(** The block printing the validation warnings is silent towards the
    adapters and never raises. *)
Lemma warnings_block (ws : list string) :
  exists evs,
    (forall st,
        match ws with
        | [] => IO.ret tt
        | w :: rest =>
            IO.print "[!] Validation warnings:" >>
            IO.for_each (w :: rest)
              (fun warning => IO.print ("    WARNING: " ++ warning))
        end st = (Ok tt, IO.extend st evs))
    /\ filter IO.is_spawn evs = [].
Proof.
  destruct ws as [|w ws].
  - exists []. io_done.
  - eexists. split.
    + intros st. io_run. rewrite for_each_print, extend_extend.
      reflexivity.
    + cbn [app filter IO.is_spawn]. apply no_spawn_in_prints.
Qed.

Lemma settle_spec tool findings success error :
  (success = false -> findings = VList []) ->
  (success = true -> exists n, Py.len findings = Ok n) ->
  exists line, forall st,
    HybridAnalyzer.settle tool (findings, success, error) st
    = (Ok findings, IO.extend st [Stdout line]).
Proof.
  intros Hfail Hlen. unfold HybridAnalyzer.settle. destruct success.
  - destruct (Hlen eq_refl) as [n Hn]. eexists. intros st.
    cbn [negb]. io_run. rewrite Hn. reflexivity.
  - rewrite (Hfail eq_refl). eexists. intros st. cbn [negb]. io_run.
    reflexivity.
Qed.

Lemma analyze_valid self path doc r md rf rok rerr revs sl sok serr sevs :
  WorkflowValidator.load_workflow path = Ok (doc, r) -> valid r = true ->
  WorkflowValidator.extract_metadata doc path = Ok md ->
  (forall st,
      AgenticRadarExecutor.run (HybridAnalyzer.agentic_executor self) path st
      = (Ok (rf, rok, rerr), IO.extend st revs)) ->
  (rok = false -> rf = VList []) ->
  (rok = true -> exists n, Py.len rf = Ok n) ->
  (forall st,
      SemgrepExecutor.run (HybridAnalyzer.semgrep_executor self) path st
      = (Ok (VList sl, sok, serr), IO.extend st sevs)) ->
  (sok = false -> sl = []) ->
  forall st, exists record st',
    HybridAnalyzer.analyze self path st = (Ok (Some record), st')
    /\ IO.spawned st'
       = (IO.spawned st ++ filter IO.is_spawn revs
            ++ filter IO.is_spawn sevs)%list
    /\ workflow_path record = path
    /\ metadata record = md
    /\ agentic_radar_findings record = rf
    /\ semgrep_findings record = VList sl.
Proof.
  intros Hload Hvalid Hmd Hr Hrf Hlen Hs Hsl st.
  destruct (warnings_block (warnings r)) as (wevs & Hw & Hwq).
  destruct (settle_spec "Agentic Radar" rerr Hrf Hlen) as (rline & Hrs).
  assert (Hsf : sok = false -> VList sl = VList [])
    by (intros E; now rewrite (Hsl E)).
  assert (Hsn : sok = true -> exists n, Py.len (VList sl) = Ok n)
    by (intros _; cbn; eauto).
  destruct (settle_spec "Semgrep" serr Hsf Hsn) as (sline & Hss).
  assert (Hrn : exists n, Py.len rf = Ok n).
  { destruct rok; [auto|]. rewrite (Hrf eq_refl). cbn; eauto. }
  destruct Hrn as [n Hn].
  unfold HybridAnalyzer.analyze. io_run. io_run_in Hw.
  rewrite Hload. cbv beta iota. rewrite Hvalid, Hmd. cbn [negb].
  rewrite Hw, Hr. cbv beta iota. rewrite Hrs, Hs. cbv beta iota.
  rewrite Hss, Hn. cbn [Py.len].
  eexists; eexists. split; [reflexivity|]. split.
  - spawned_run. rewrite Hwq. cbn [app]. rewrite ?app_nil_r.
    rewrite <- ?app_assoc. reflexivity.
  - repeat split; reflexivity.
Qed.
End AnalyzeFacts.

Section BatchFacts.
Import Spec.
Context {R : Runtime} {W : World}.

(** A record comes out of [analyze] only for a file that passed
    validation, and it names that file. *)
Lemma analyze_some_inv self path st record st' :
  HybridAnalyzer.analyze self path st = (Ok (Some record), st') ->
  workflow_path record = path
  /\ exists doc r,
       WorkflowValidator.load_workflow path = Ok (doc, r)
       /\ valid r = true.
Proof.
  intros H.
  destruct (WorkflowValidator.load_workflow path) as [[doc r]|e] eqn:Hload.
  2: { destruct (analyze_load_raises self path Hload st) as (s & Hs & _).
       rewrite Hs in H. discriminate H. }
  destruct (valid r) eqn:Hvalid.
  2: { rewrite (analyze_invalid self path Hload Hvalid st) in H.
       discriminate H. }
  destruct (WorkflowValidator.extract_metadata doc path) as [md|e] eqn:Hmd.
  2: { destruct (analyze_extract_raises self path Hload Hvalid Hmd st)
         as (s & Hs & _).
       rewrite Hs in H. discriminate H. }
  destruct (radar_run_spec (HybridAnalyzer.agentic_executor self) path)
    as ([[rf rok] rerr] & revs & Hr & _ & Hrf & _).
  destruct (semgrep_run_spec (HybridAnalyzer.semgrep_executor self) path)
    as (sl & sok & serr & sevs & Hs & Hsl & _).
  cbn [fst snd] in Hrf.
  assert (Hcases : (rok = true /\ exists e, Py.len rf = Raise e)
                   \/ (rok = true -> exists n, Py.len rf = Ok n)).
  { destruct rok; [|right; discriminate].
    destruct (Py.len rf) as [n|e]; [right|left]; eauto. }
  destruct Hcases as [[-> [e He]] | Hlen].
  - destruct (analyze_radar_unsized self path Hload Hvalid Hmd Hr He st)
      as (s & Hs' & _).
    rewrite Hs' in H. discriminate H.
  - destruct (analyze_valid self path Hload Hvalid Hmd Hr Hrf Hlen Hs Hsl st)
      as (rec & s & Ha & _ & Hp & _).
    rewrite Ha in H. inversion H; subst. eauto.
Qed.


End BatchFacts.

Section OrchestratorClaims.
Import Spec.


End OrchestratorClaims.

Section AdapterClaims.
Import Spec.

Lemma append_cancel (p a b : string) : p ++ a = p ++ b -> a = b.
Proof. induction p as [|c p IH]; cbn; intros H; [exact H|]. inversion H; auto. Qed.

○ ○ ○

**Problem to work on**: What this task asks for is an exact copy of the material above.

**The answer**:
(** The block printing the validation warnings is silent towards the
    adapters and never raises. *)
Lemma warnings_block (ws : list string) :
  exists evs,
    (forall st,
        match ws with
        | [] => IO.ret tt
        | w :: rest =>
            IO.print "[!] Validation warnings:" >>
            IO.for_each (w :: rest)
              (fun warning => IO.print ("    WARNING: " ++ warning))
        end st = (Ok tt, IO.extend st evs))
    /\ filter IO.is_spawn evs = [].
Proof.
  destruct ws as [|w ws].
  - exists []. io_done.
  - eexists. split.
    + intros st. io_run. rewrite for_each_print, extend_extend.
      reflexivity.
    + cbn [app filter IO.is_spawn]. apply no_spawn_in_prints.
Qed.

Lemma settle_spec tool findings success error :
  (success = false -> findings = VList []) ->
  (success = true -> exists n, Py.len findings = Ok n) ->
  exists line, forall st,
    HybridAnalyzer.settle tool (findings, success, error) st
    = (Ok findings, IO.extend st [Stdout line]).
Proof.
  intros Hfail Hlen. unfold HybridAnalyzer.settle. destruct success.
  - destruct (Hlen eq_refl) as [n Hn]. eexists. intros st.
    cbn [negb]. io_run. rewrite Hn. reflexivity.
  - rewrite (Hfail eq_refl). eexists. intros st. cbn [negb]. io_run.
    reflexivity.
Qed.

Lemma analyze_valid self path doc r md rf rok rerr revs sl sok serr sevs :
  WorkflowValidator.load_workflow path = Ok (doc, r) -> valid r = true ->
  WorkflowValidator.extract_metadata doc path = Ok md ->
  (forall st,
      AgenticRadarExecutor.run (HybridAnalyzer.agentic_executor self) path st
      = (Ok (rf, rok, rerr), IO.extend st revs)) ->
  (rok = false -> rf = VList []) ->
  (rok = true -> exists n, Py.len rf = Ok n) ->
  (forall st,
      SemgrepExecutor.run (HybridAnalyzer.semgrep_executor self) path st
      = (Ok (VList sl, sok, serr), IO.extend st sevs)) ->
  (sok = false -> sl = []) ->
  forall st, exists record st',
    HybridAnalyzer.analyze self path st = (Ok (Some record), st')
    /\ IO.spawned st'
       = (IO.spawned st ++ filter IO.is_spawn revs
            ++ filter IO.is_spawn sevs)%list
    /\ workflow_path record = path
    /\ metadata record = md
    /\ agentic_radar_findings record = rf
    /\ semgrep_findings record = VList sl.
Proof.
  intros Hload Hvalid Hmd Hr Hrf Hlen Hs Hsl st.
  destruct (warnings_block (warnings r)) as (wevs & Hw & Hwq).
  destruct (settle_spec "Agentic Radar" rerr Hrf Hlen) as (rline & Hrs).
  assert (Hsf : sok = false -> VList sl = VList [])
    by (intros E; now rewrite (Hsl E)).
  assert (Hsn : sok = true -> exists n, Py.len (VList sl) = Ok n)
    by (intros _; cbn; eauto).
  destruct (settle_spec "Semgrep" serr Hsf Hsn) as (sline & Hss).
  assert (Hrn : exists n, Py.len rf = Ok n).
  { destruct rok; [auto|]. rewrite (Hrf eq_refl). cbn; eauto. }
  destruct Hrn as [n Hn].
  unfold HybridAnalyzer.analyze. io_run. io_run_in Hw.
  rewrite Hload. cbv beta iota. rewrite Hvalid, Hmd. cbn [negb].
  rewrite Hw, Hr. cbv beta iota. rewrite Hrs, Hs. cbv beta iota.
  rewrite Hss, Hn. cbn [Py.len].
  eexists; eexists. split; [reflexivity|]. split.
  - spawned_run. rewrite Hwq. cbn [app]. rewrite ?app_nil_r.
    rewrite <- ?app_assoc. reflexivity.
  - repeat split; reflexivity.
Qed.
End AnalyzeFacts.

Section BatchFacts.
Import Spec.
Context {R : Runtime} {W : World}.

(** A record comes out of [analyze] only for a file that passed
    validation, and it names that file. *)
Lemma analyze_some_inv self path st record st' :
  HybridAnalyzer.analyze self path st = (Ok (Some record), st') ->
  workflow_path record = path
  /\ exists doc r,
       WorkflowValidator.load_workflow path = Ok (doc, r)
       /\ valid r = true.
Proof.
  intros H.
  destruct (WorkflowValidator.load_workflow path) as [[doc r]|e] eqn:Hload.
  2: { destruct (analyze_load_raises self path Hload st) as (s & Hs & _).
       rewrite Hs in H. discriminate H. }
  destruct (valid r) eqn:Hvalid.
  2: { rewrite (analyze_invalid self path Hload Hvalid st) in H.
       discriminate H. }
  destruct (WorkflowValidator.extract_metadata doc path) as [md|e] eqn:Hmd.
  2: { destruct (analyze_extract_raises self path Hload Hvalid Hmd st)
         as (s & Hs & _).
       rewrite Hs in H. discriminate H. }
  destruct (radar_run_spec (HybridAnalyzer.agentic_executor self) path)
    as ([[rf rok] rerr] & revs & Hr & _ & Hrf & _).
  destruct (semgrep_run_spec (HybridAnalyzer.semgrep_executor self) path)
    as (sl & sok & serr & sevs & Hs & Hsl & _).
  cbn [fst snd] in Hrf.
  assert (Hcases : (rok = true /\ exists e, Py.len rf = Raise e)
                   \/ (rok = true -> exists n, Py.len rf = Ok n)).
  { destruct rok; [|right; discriminate].
    destruct (Py.len rf) as [n|e]; [right|left]; eauto. }
  destruct Hcases as [[-> [e He]] | Hlen].
  - destruct (analyze_radar_unsized self path Hload Hvalid Hmd Hr He st)
      as (s & Hs' & _).
    rewrite Hs' in H. discriminate H.
  - destruct (analyze_valid self path Hload Hvalid Hmd Hr Hrf Hlen Hs Hsl st)
      as (rec & s & Ha & _ & Hp & _).
    rewrite Ha in H. inversion H; subst. eauto.
Qed.


End BatchFacts.

Section OrchestratorClaims.
Import Spec.


End OrchestratorClaims.

Section AdapterClaims.
Import Spec.

Lemma append_cancel (p a b : string) : p ++ a = p ++ b -> a = b.
Proof. induction p as [|c p IH]; cbn; intros H; [exact H|]. inversion H; auto. Qed.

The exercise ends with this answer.